__Records shown__
----------
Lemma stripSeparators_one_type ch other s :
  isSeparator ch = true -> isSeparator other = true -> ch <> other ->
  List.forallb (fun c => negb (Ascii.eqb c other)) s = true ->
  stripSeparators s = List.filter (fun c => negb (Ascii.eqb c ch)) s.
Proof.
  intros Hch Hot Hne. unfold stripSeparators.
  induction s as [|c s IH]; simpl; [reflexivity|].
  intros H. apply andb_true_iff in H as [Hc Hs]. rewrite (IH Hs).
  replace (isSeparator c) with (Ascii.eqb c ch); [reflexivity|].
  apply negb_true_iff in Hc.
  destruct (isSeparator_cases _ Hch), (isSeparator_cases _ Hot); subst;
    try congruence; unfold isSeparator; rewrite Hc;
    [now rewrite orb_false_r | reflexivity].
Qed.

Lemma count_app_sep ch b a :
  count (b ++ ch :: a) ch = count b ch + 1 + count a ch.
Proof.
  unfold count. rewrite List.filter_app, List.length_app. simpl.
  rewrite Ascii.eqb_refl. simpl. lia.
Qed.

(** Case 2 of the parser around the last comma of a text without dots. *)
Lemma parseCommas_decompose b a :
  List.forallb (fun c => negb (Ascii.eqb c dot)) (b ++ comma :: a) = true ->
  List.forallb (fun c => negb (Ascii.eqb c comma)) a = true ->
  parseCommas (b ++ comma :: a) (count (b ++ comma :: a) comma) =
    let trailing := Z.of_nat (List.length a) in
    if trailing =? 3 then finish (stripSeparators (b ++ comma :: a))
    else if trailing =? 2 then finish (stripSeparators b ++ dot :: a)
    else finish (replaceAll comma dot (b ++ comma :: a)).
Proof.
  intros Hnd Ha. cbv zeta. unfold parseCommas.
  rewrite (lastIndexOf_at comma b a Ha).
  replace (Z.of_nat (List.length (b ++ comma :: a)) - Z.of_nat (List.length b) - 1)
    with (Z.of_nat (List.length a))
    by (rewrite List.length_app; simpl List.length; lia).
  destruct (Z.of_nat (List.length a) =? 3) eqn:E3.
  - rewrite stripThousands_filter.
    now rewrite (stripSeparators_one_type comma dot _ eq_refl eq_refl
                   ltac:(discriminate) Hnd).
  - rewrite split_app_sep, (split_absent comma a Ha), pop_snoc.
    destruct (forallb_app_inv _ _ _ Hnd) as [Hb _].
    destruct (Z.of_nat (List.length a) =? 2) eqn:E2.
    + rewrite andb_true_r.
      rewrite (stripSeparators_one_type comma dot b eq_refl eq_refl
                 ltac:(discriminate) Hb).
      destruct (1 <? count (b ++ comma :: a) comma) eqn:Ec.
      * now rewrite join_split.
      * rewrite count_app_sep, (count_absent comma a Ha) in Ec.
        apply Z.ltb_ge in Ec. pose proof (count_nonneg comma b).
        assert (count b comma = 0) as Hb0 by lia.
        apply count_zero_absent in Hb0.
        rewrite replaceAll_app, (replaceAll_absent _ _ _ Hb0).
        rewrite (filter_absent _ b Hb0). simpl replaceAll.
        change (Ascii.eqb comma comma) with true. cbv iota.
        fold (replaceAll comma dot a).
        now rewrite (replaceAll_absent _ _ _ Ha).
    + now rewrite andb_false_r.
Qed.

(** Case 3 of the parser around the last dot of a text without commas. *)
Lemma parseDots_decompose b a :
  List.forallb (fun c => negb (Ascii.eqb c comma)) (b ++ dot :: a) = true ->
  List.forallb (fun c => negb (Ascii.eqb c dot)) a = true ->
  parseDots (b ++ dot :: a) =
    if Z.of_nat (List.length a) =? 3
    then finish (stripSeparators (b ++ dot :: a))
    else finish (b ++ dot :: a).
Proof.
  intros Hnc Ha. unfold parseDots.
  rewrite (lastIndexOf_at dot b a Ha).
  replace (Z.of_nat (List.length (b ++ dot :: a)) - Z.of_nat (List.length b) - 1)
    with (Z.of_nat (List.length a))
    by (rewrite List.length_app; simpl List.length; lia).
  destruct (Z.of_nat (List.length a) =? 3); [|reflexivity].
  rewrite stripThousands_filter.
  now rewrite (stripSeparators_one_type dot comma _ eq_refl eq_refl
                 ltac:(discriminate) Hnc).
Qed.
----------
__Assignment__
Up to and including the last line above, starting with the line that contains "destruct (Z.of_nat (List.length a) =? 3);", return each line exactly and nothing else.

__Answer to this task__
  destruct (Z.of_nat (List.length a) =? 3); [|reflexivity].
  rewrite stripThousands_filter.
  now rewrite (stripSeparators_one_type dot comma _ eq_refl eq_refl
                 ltac:(discriminate) Hnc).
Qed.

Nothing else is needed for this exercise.